Taking health supplements with omega-3 fatty acids can increase the chances of contracting prostate cancer, according to new research.
Omega-3 fatty acids, found naturally in oily fish and lauded for their anti-inflammatory properties, were found to increase the risk of high-grade disease by 71 percent.
Taking omega-3 was also associated with a 44 percent greater chance of developing low-grade prostate cancer.
Overall, the fatty acids raised the risk of all prostate cancers by 43%.
A US team of scientists compared blood samples from 834 men diagnosed with prostate cancer and 1,393 participants without the disease.
High blood concentrations of all three omega-3 fatty acids commonly found in supplements EPA, DPA and DHA were linked to the findings.
Senior report author Dr Alan Kristal told Sky News: "We looked at the marker in blood for the intake of these fatty acids and we found to our surprise that it was associated with increased risk of prostate cancer.

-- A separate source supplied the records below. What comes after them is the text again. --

(* ===== verification/AuthStore.v ===== *)
(** * Service node: the tables of the account database

    The tables [SqliteSnAuthDB::initialize_database] of [cyfs-sn/src/sn_auth.rs]
    creates, as finite maps keyed by their primary keys, and the SQL statements
    of the database as functions on them, with what SQLite does on a violated
    constraint: an error, a row that is skipped ([OR IGNORE]) or the rows that
    refer to a deleted one ([ON DELETE CASCADE]).  The four DNS tables and the
    revision are a record of their own. *)

From S2P Require Import Prelude RelayModel RelayStore AuthModel.

(** ** SQL texts *)

(** A text as the C functions of SQLite see it. *)
Fixpoint until_nul (s : string) : string :=
  match s with
  | EmptyString => EmptyString
  | String a s' => if byte_at a =? 0 then EmptyString else String a (until_nul s')
  end.

(** [length(X)]: the characters before the first NUL. *)
Definition sql_length (s : string) : nat := length (utf8_chars (until_nul s)).

(** [lower(X)] of ASCII letters, on characters. *)
Definition fold_case (c : Z) : Z := if (65 <=? c) && (c <=? 90) then c + 32 else c.

Fixpoint like_chars (p s : list Z) : bool :=
  match p with
  | [] => match s with [] => true | _ => false end
  | c :: p' =>
      if c =? 37 then
        (fix any s := like_chars p' s || match s with [] => false | _ :: s' => any s' end) s
      else
        match s with
        | [] => false
        | d :: s' => ((c =? 95) || (fold_case c =? fold_case d)) && like_chars p' s'
        end
  end.

(** [text LIKE pattern]: [%] is any text, [_] any character. *)
Definition sql_like (pattern text : string) : bool :=
  like_chars (utf8_chars (until_nul pattern)) (utf8_chars (until_nul text)).

(** [name = domain OR name LIKE '%.' || domain]. *)
Definition under_domain (name domain : string) : bool :=
  String.eqb name domain || sql_like ("%." +:+ domain) name.

(** The rows of a [SELECT] without [ORDER BY] come in an order of the engine's
    choice. *)
Class RowOrder : Type := scan : forall {A : Type}, list A -> list A.
Class RowOrderLaws `{RowOrder} : Prop := scan_Permutation : forall {A} (l : list A), scan l ≡ₚ l.

(** ** Rows *)

(** A row of [users]; the key is the user name. *)
Record UserRow : Type := mkUserRow {
  us_email : option string;
  us_state : string;
  us_bns_name : option string;
  us_public_key : string;
  us_activation_code : option string;
  us_owner_key_ref : option string;
  us_zone_config : string;
  us_self_cert : Z;
  us_user_domain : option string;
  us_sn_ips : option string;
  us_created_at : Z;
  us_updated_at : Z;
  us_last_login_at : option Z
}.

(** A row of [user_auth]; the key is the user name. *)
Record AuthRow : Type := mkAuthRow {
  au_password_hash : string;
  au_password_salt : string;
  au_password_algo : string;
  au_created_at : Z;
  au_updated_at : Z;
  au_last_login_at : option Z
}.

(** A row of [user_domain_history]. *)
Record HistoryRow : Type := mkHistoryRow {
  hi_domain : string;
  hi_owner : string;
  hi_created_at : Z
}.

(** A row of [user_domain_bindings]; the key is its id. *)
Record BindingRow : Type := mkBindingRow {
  bi_domain : string;
  bi_owner : string;
  bi_state : string;
  bi_pkx : string;
  bi_pkx_record_name : string;
  bi_verified_at : option Z;
  bi_created_at : Z;
  bi_updated_at : Z
}.

(** A row of [zone_info]; the key is the user name. *)
Record ZoneRow : Type := mkZoneRow {
  zr_bns_name : string;
  zr_zone : option string;
  zr_relay_sn : option string;
  zr_self_cert : Z;
  zr_cert_checked_at : option Z;
  zr_cert_expires_at : option Z;
  zr_sn_ips : option string;
  zr_source_version : option string;
  zr_updated_at : Z
}.

(** A row of [account_sessions]; the key is the session id. *)
Record SessionRow : Type := mkSessionRow {
  ss_username : string;
  ss_token_aud : string;
  ss_state : string;
  ss_issued_at : Z;
  ss_expires_at : Z;
  ss_revoked_at : option Z
}.

(** A row of [user_dns_names]; the key is the name. *)
Record NameRow : Type := mkNameRow {
  nm_owner : string;
  nm_created_at : Z;
  nm_updated_at : Z
}.

(** A row of [user_dns_rrsets]; the key is the name and the record type. *)
Record RrsetRow : Type := mkRrsetRow {
  rw_ttl : Z;
  rw_revision : Z;
  rw_created_at : Z;
  rw_updated_at : Z
}.

(** A row of [user_dns_changes]; the key is the revision. *)
Record ChangeRow : Type := mkChangeRow {
  cw_name : string;
  cw_record_type : option string;
  cw_operation : string;
  cw_committed_at : Z
}.

(** ** Tables *)

(** The DNS tables; the key of a value is the name, the type and the text, and
    [d_revision] is the row of [user_dns_state]. *)
Record DnsTables : Type := mkDns {
  d_names : gmap string NameRow;
  d_rrsets : gmap (string * UserDnsRecordType) RrsetRow;
  d_rdata : gmap (string * UserDnsRecordType * string) Z;
  d_revision : Z;
  d_changes : gmap Z ChangeRow
}.

Record AuthTables : Type := mkAuthTables {
  a_schema_version : Z;
  a_codes : gmap string Z;
  a_users : gmap string UserRow;
  a_auth : gmap string AuthRow;
  a_history : list HistoryRow;
  a_bindings : gmap Z BindingRow;
  a_binding_seq : Z;
  a_zones : gmap string ZoneRow;
  a_sessions : gmap string SessionRow;
  a_dns : DnsTables
}.

Definition fresh_auth_tables : AuthTables :=
  mkAuthTables SN_AUTH_DB_SCHEMA_VERSION ∅ ∅ ∅ [] ∅ 0 ∅ ∅ (mkDns ∅ ∅ ∅ 0 ∅).

Definition on_codes f (t : AuthTables) : AuthTables :=
  mkAuthTables (a_schema_version t) (f (a_codes t)) (a_users t) (a_auth t) (a_history t)
    (a_bindings t) (a_binding_seq t) (a_zones t) (a_sessions t) (a_dns t).
Definition on_users f (t : AuthTables) : AuthTables :=
  mkAuthTables (a_schema_version t) (a_codes t) (f (a_users t)) (a_auth t) (a_history t)
    (a_bindings t) (a_binding_seq t) (a_zones t) (a_sessions t) (a_dns t).
Definition on_auth f (t : AuthTables) : AuthTables :=
  mkAuthTables (a_schema_version t) (a_codes t) (a_users t) (f (a_auth t)) (a_history t)
    (a_bindings t) (a_binding_seq t) (a_zones t) (a_sessions t) (a_dns t).
Definition on_history f (t : AuthTables) : AuthTables :=
  mkAuthTables (a_schema_version t) (a_codes t) (a_users t) (a_auth t) (f (a_history t))
    (a_bindings t) (a_binding_seq t) (a_zones t) (a_sessions t) (a_dns t).
Definition on_bindings f (t : AuthTables) : AuthTables :=
  mkAuthTables (a_schema_version t) (a_codes t) (a_users t) (a_auth t) (a_history t)
    (f (a_bindings t)) (a_binding_seq t) (a_zones t) (a_sessions t) (a_dns t).
Definition on_zones f (t : AuthTables) : AuthTables :=
  mkAuthTables (a_schema_version t) (a_codes t) (a_users t) (a_auth t) (a_history t)
    (a_bindings t) (a_binding_seq t) (f (a_zones t)) (a_sessions t) (a_dns t).
Definition on_sessions f (t : AuthTables) : AuthTables :=
  mkAuthTables (a_schema_version t) (a_codes t) (a_users t) (a_auth t) (a_history t)
    (a_bindings t) (a_binding_seq t) (a_zones t) (f (a_sessions t)) (a_dns t).
Definition on_dns f (t : AuthTables) : AuthTables :=
  mkAuthTables (a_schema_version t) (a_codes t) (a_users t) (a_auth t) (a_history t)
    (a_bindings t) (a_binding_seq t) (a_zones t) (a_sessions t) (f (a_dns t)).

(** ** Statements in a transaction *)

(** A statement or a transaction: an error leaves the tables as they were. *)
Definition Tx (S A : Type) : Type := S -> SnResult (A * S).

Section tx.
Context {S : Type}.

"If you took an omega-3 fatty acid pill, or a fish oil pill every day, you are at the highest risk group."
Writing in the online edition of the Journal of the National Cancer Institute, the scientists said the evidence suggested that the fatty acids played a role in prostate cancer development.

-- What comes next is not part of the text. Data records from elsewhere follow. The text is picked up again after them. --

(* ===== verification/AuthDb.v ===== *)
(** * Service node: the requests of the account database

    The operations of [SqliteSnAuthDB] ([cyfs-sn/src/sn_auth.rs]) as tasks: the
    checks before a transaction, the locks, the clock, the transactions of
    [Auth] and the calls of the relay manager, in the order of the code. *)

From S2P Require Import Prelude IpAddr Tasks RelayModel RelayStore Relay AuthModel AuthStore Auth.

(** ** The world *)

Section world.
Context `{NamedLocker, DeviceInfoDB}.

Record SnWorld : Type := mkSnWorld {
  sw_auth : AuthTables;
  sw_relay : World
}.

Definition AT (A : Type) : Type := Task SnWorld (SnResult A).

Definition aret {A} (a : A) : AT A := Ret (SOk a).
Definition alift {A} (r : SnResult A) : AT A := Ret r.

(** The [?] operator. *)
Definition abind {A B} (m : AT A) (k : A -> AT B) : AT B :=
  tbind m (fun r => match r with SOk a => k a | SErr e => Ret (SErr e) end).

(** A task of the relay manager. *)
Fixpoint on_relay {A} (t : Task World A) : Task SnWorld A :=
  match t with
  | Ret a => Ret a
  | Act act k => Act (fun w =>
      match act (sw_relay w) with
      | Some (x, r) => Some (x, mkSnWorld (sw_auth w) r)
      | None => None
      end) (fun x => on_relay (k x))
  end.

(** A [SELECT] outside a transaction. *)
Definition select {A} (f : AuthTables -> A) : AT A := atomic (fun w => (SOk (f (sw_auth w)), w)).

(** A transaction, or a writing statement outside one. *)
Definition transact {A} (f : Tx AuthTables A) : AT A := atomic (fun w =>
  match f (sw_auth w) with
  | SOk (a, t) => (SOk a, mkSnWorld t (sw_relay w))
  | SErr e => (SErr e, w)
  end).

Section clock.
Context `{Clock}.

(** [now_secs() as i64]. *)
Definition now_of (r : World) : Z := u64_as_i64 (clock_at (w_ticks r)).
Definition tick (r : World) : World :=
  mkWorld (w_db r) (w_metrics r) (S (w_ticks r)) (w_locks r) (w_devices r).

Definition auth_now : AT Z := atomic (fun w => (SOk (now_of (sw_relay w)), mkSnWorld (sw_auth w) (tick (sw_relay w)))).

(** A transaction that reads the clock. *)
Definition transact_now {A} (f : Z -> Tx AuthTables A) : AT A := atomic (fun w =>
  match f (now_of (sw_relay w)) (sw_auth w) with
  | SOk (a, t) => (SOk a, mkSnWorld t (tick (sw_relay w)))
  | SErr e => (SErr e, mkSnWorld (sw_auth w) (tick (sw_relay w)))
  end).

(** A transaction that reads the clock and writes the relay tables as well. *)
Definition transact_both {A} (f : Z -> Tx (AuthTables * Tables) A) : AT A := atomic (fun w =>
  match f (now_of (sw_relay w)) (sw_auth w, w_db (sw_relay w)) with
  | SOk (a, (t, r)) => (SOk a, mkSnWorld t (set_db (fun _ => r) (tick (sw_relay w))))
  | SErr e => (SErr e, mkSnWorld (sw_auth w) (tick (sw_relay w)))
  end).

(** A transaction whose statements are tasks: an error, or a result that is not
    to be committed, undoes what they did to the tables. *)
Definition auth_transaction {A} (commit : A -> bool) (t : AT A) : AT A := Act (fun w =>
  let undo w' := mkSnWorld (sw_auth w) (set_db (fun _ => w_db (sw_relay w)) (sw_relay w')) in
  match run t w with
  | Some (SOk a, w') => Some (SOk a, if commit a then w' else undo w')
  | Some (SErr e, w') => Some (SErr e, undo w')
  | None => None
  end) Ret.
End clock.

(** A task that holds a named lock; the guard is dropped on every path. *)
Definition with_locker {A} (name : string) (t : AT A) : AT A :=
  abind (on_relay (get_locker name)) (fun _ =>
    tbind t (fun r => abind (on_relay (drop_locker name)) (fun _ => Ret r))).
End world.

Arguments abind : simpl never.
Arguments auth_transaction : simpl never.

Notation "'let@' x ':=' m 'in' k" := (abind m (fun x => k))
  (at level 10, x pattern, m at level 100, k at level 200) : sn_scope.
Notation "m1 ;@ m2" := (abind m1 (fun _ => m2))
  (at level 100, m2 at level 200, right associativity) : sn_scope.

(** ** Operations *)

Definition active_code_lock (code : string) : string := "active_code_" +:+ code.
Definition email_lock (email : string) : string := "sn_email_" +:+ email.
Definition USER_DOMAIN_BINDING_LOCK : string := "sn_user_domain_binding".

Section auth.
Context `{NamedLocker, DeviceInfoDB, Clock, JsonStrings, SqlNumbers, CharTables}.
Context `{JsonKeys, RowOrder, SqlxNull}.
Context (self : RelayManager).

(** *** Activation codes *)

Definition capabilities : AT SnAuthDbCapabilities :=
  let@ version := select a_schema_version in
  aret (mkCapabilities SN_AUTH_DB_CONTRACT_VERSION (i64_to_u64 version mod 2 ^ 32) true true).

Definition has_activation_code (code : string) : AT bool :=
  select (fun t => is_some (a_codes t !! code)).

Definition get_activation_codes : AT (list string) :=
  select unused_codes.

Definition insert_activation_code (code : string) : AT unit := transact (insert_activation_code_tx code).

(** [draws]: the draws of the generator until the request is answered, or, with
    the reply [None], some draws after which it is still waiting for more. *)
Definition generate_activation_codes (draws : list (list nat)) (count : nat) : AT (option (list string)) :=
  transact (generate_codes_tx draws count).

Definition check_active_code (code : string) : AT bool :=
  select (fun t => bool_decide (a_codes t !! code = Some 0)).

Definition clear_state_by_active_code (code : string) : AT SnClearStateResult :=
  transact_both (clear_state_tx code).

(** *** Registration *)

Definition register_user (active_code username email hash salt algo : string) : AT bool :=
  let@ email := alift (canonical_email email) in
  with_locker (active_code_lock active_code) (with_locker (email_lock email) (
    transact_now (register_user_tx active_code username email hash salt algo))).

Definition registration_alloc_req (req : RegisterUserWithRelayAllocationReq) : AllocateZoneRelayReq :=
  {| al_zone := rq_username req; al_preferred_region := rq_preferred_region req;
     al_source_ip := rq_source_ip req; al_reason := "register"; al_source_version := rq_source_version req |}.

(** The write transaction of a registration: the account and the relay of its
    zone. *)
Definition register_with_relay_tx (req : RegisterUserWithRelayAllocationReq) (email : string)
    (plan : SnResult RelaySelection) : AT (option (SnResult RelayAssignment)) :=
  let@ registered := transact_now (register_user_tx (rq_active_code req) (rq_username req) email
                       (rq_password_hash req) (rq_password_salt req) (rq_password_algo req)) in
  if negb registered then aret None
  else
    let@ relay := on_relay (commit_registration_allocation (registration_alloc_req req) plan) in
    aret (Some relay).

Definition register_user_with_relay_allocation (req : RegisterUserWithRelayAllocationReq) :
    AT RegisterUserWithRelayAllocationResult :=
  let@ email := alift (canonical_email (rq_email req)) in
  with_locker (active_code_lock (rq_active_code req)) (with_locker (email_lock email) (
    with_locker (zone_lock (rq_username req)) (
      tbind (on_relay (plan_registration_allocation self (registration_alloc_req req))) (fun plan =>
        let@ relay := auth_transaction is_some (register_with_relay_tx req email plan) in
        match relay with
        | None => aret (mkRegisterRelayResult false None)
        | Some (SOk assignment) => aret (mkRegisterRelayResult true (Some (RelayAssigned assignment)))
        | Some (SErr error) =>
            aret (mkRegisterRelayResult true (Some (RelayPending (se_code error) (se_msg error))))
        end)))).

(** The default of the trait: the account first, then an allocation of its own. *)
Definition register_then_allocate (req : RegisterUserWithRelayAllocationReq) :
    AT RegisterUserWithRelayAllocationResult :=
  let@ registered := register_user (rq_active_code req) (rq_username req) (rq_email req)
                       (rq_password_hash req) (rq_password_salt req) (rq_password_algo req) in
  if negb registered then aret (mkRegisterRelayResult false None)
  else
    tbind (on_relay (allocate_zone_relay self (registration_alloc_req req))) (fun r =>
      aret (mkRegisterRelayResult true (Some
        match r with
        | SOk assignment => RelayAssigned assignment
        | SErr error => RelayPending (se_code error) (se_msg error)
        end))).

Definition is_user_exist (username : string) : AT bool := select (fun t => is_some (a_users t !! username)).

Definition register_user_with_owner_key (req : RegisterUserWithOwnerKeyReq) : AT bool :=
  let@ email := alift (canonical_email (rk_email req)) in
  let body : AT bool :=
    alift (refuse_if (is_empty (trim (rk_password_hash req)) || is_empty (trim (rk_password_salt req))
                      || is_empty (trim (rk_password_algo req)))
      (invalid_input "owner-key registration requires complete password credentials")) ;@
    transact_now (register_user_with_owner_key_tx req email) in
  with_locker (active_code_lock (rk_active_code req)) (with_locker (email_lock email) (
    if is_some (rk_user_domain req) then with_locker USER_DOMAIN_BINDING_LOCK body else body)).

(** *** Users *)

Definition relay_projection (zone : string) : AT (option UserRelayInfo) :=
  let@ assignment := on_relay (get_zone_relay zone) in
  aret (user_relay_of <$> assignment).

Definition project_user_relay (user : SNUserInfo) : AT SNUserInfo :=
  match ui_username user with
  | Some username =>
      let@ relay := relay_projection username in
      aret (mkUserInfo (ui_username user) (ui_email user) (ui_state user) (ui_public_key user)
              (ui_activation_code user) (ui_zone_config user) (ui_self_cert user) (ui_user_domain user)
              (ui_sn_ips user) (ui_updated_at user) relay)
  | None => aret user
  end.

People tempted to up their intake of omega-3, particularly by means of supplements, "should consider its potential risks".
Further research was needed to uncover the mechanisms that might cause omega-3 to drive prostate cancer, said the researchers.
Nutritionist Nicole Berberian told Sky News: "The fact is that just from this snapshot ... we can't actually say cause of effect, so there is a long way to go before we can say that the cause of this correlation is the actual intake of oily fish.
"So as yet, it is not a cause to panic."
But GP Dr Ellie Cannon said caution was needed when looking at the results of this study.
"It's the type of study where we don't actually know how controlled the trial is and what I mean by that is we don't actually know what other conditions or the other environment that the people within the trial are actually in," she told Sky News.
Dr Cannon said she would not dismiss the study, but advised taking the results with a pinch of salt.